American Opera Singers and Their Recordings
McFarland, 2004, ISBN 0786419520, softcover
McCants writes about the recordings of 53 singers. In Sills’ entry, he covers all of her commercially issued recordings, briefly analyzing what’s best about them while noting the changes in her voice over the 20-year span of recorded legacy.
The Assoluta Voice in Opera, 1797-1847
McFarland & Company, 2003, ISBN 0-7864-1401-4, hardcover
ISBN 0786440775, softcover
Riggs, a writer for musical journals, magazines and newsletters, gives the history and characteristics of the bel canto style in opera, including examples from recordings. In more than 20 pages, the author provides detailed descriptions and analyses of the Sills recordings of Anna Bolena, Norma and Roberto Devereux.
Biographies for Young Readers
Beverly Sills: America’s Own Opera Star
Viking Kestrel, 1989, ISBN 0670822515, hardcover
MK Publications, 2017, revised ed., ISBN 9780999379042 or 9781734664362, softcover
The author used the two Sills autobiographies and 20 magazine articles to put together this brief overview of Sills’ life, totaling 56 pages. It emphasizes what Sills accomplished as an American woman, with special focus on her formative years. Although the book repeats some of the misremembered dates and performances Sills put in her books, it’s a good introduction to Sills’ art and popularity for elementary and middle school readers. The hardcover edition is illustrated with simple line drawings, but the revised softcover edition uses photographs, which gives a better feel for her personality.

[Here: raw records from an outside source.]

Lemma no_match_at_start (a : list ascii) (b : ascii) (t : list ascii) :
  a <> [] ->
  Forall (fun c => In c format_alphabet) a ->
  is_space b = false -> is_digit_or_dot b = false ->
  match_here message_pattern
    (list_ascii_of_string "Voltage:" ++ " "%char :: a ++ " "%char
     :: list_ascii_of_string "V," ++ " "%char
     :: list_ascii_of_string "Current:" ++ " "%char :: b :: t)
  = None.
Proof.
  intros Ha Fa Hs Hd. unfold message_pattern. rewrite lit_start.
  cbn [match_here].
  rewrite match_star_one; [|reflexivity|].
  2:{ destruct a as [|c a]; [congruence|]. cbn.
      apply alphabet_not_space. now inversion Fa. }
  assert (Hgroup :
    match_group is_digit_or_dot
      (match_here (Star is_space :: Chars "V," :: Star is_space :: Chars "Current:"
                   :: Star is_space :: Group is_digit_or_dot
                   :: Star is_space :: Chars "A," :: Star is_space :: Chars "SoC:"
                   :: Star is_space :: Group is_digit_or_dot :: Chars "%" :: nil))
      [] (a ++ " "%char :: list_ascii_of_string "V," ++ " "%char
          :: list_ascii_of_string "Current:" ++ " "%char :: b :: t) = None).
  { apply match_group_none; [|reflexivity].
    intros n Hn. destruct (skipn n a) as [|c a'] eqn:E.
    - cbn [app]. now apply no_match_after_voltage.
    - assert (Hc : In c format_alphabet).
      { assert (Hin : In c (skipn n a)) by (rewrite E; now left).
        rewrite <- (firstn_skipn n a) in Fa. apply Forall_app in Fa.
        destruct Fa as [_ Fa]. rewrite Forall_forall in Fa. now apply Fa. }
      cbn [app match_here].
      rewrite match_star_skip by (cbn; now apply alphabet_not_space).
      cbn [list_ascii_of_string strip_prefix].
      destruct (Ascii.eqb_spec "V" c); [|reflexivity].
      subst c. now apply alphabet_not_V in Hc. }
  cbn [match_here] in Hgroup. rewrite Hgroup.
  cbn [match_group]. reflexivity.
Qed.

Lemma search_from_cons_none (c : ascii) (s : list ascii) :
  match_here message_pattern (c :: s) = None ->
  search_from message_pattern s = None ->
  search_from message_pattern (c :: s) = None.
Proof. intros Hm Hs. cbn [search_from]. now rewrite Hm. Qed.

Lemma search_from_app_none (run rest : list ascii) :
  Forall (fun c => c <> "V"%char) run ->
  search_from message_pattern rest = None ->
  search_from message_pattern (run ++ rest) = None.
Proof. intros Hrun Hrest. now rewrite search_skip. Qed.

(** A message with anything but a number for the current is not matched
    anywhere. *)
Lemma no_match_without_current (a : list ascii) (b : ascii) (t : list ascii) :
  a <> [] ->
  Forall (fun c => In c format_alphabet) a ->
  is_space b = false -> is_digit_or_dot b = false ->
  Forall (fun c => c <> "V"%char) (b :: t) ->
  search_from message_pattern
    (list_ascii_of_string "Voltage:" ++ " "%char :: a ++ " "%char
     :: list_ascii_of_string "V," ++ " "%char
     :: list_ascii_of_string "Current:" ++ " "%char :: b :: t)
  = None.
Proof.
  intros Ha Fa Hs Hd Ft.
  apply search_from_cons_none; [exact (no_match_at_start a b t Ha Fa Hs Hd)|].
  apply (search_from_app_none (list_ascii_of_string "oltage: "));
    [repeat constructor; discriminate|].
  apply search_from_app_none;
    [eapply Forall_impl; [|exact Fa]; apply alphabet_not_V|].
  apply search_from_cons_none; [apply match_here_needs_V; discriminate|].
  apply search_from_cons_none; [reflexivity|].
  apply (search_from_app_none (list_ascii_of_string ", Current: "));
    [repeat constructor; discriminate|].
  rewrite <- (app_nil_r (b :: t)).
  apply search_from_app_none; [exact Ft|reflexivity].
Qed.

Lemma format_f_bad_head {F : Type} `{PyFloat F} (d : nat) (x : F) :
  sign_clear_finite x = false ->
  exists (b : ascii) (t : list ascii),
    list_ascii_of_string (format_f d x) = b :: t
    /\ is_space b = false /\ is_digit_or_dot b = false.
Proof.
  unfold sign_clear_finite, format_f. destruct (view x) as [|s|s q].
  - intros _. exists "n"%char, (list_ascii_of_string "an"). repeat split.
  - intros _. destruct s.
    + exists "-"%char, (list_ascii_of_string "inf"). repeat split.
    + exists "i"%char, (list_ascii_of_string "nf"). repeat split.
  - destruct s; [intros _|discriminate].
    rewrite list_ascii_of_string_of_list_ascii.
    eexists. eexists. repeat split.
Qed.

Lemma no_V_literal (s : string) :
  forallb (fun c => negb (Ascii.eqb c "V")) (list_ascii_of_string s) = true ->
  Forall (fun c => c <> "V"%char) (list_ascii_of_string s).
Proof.
  intros Hs. apply Forall_forall. intros c Hc.
  rewrite forallb_forall in Hs. specialize (Hs c Hc).
  apply negb_true_iff in Hs. now apply Ascii.eqb_neq in Hs.
Qed.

Beverly Sills: Opera Singer
Chelsea House Publishers, 1990, ISBN 1-55546-677-X, hardcover
Written for middle school and high school readers, this 112-page book is a compact biography of Sills, taken mostly from Sills’ autobiographies, but also magazine and newspaper articles, as well as interviews with the author. There are a number of good black and white photos of Sills in costume and with family members. As with the Kerby biography, this book repeats some dates and events misremembered by Sills in her own books, but this more substantial biography is also a good introduction to Sills’ life and career.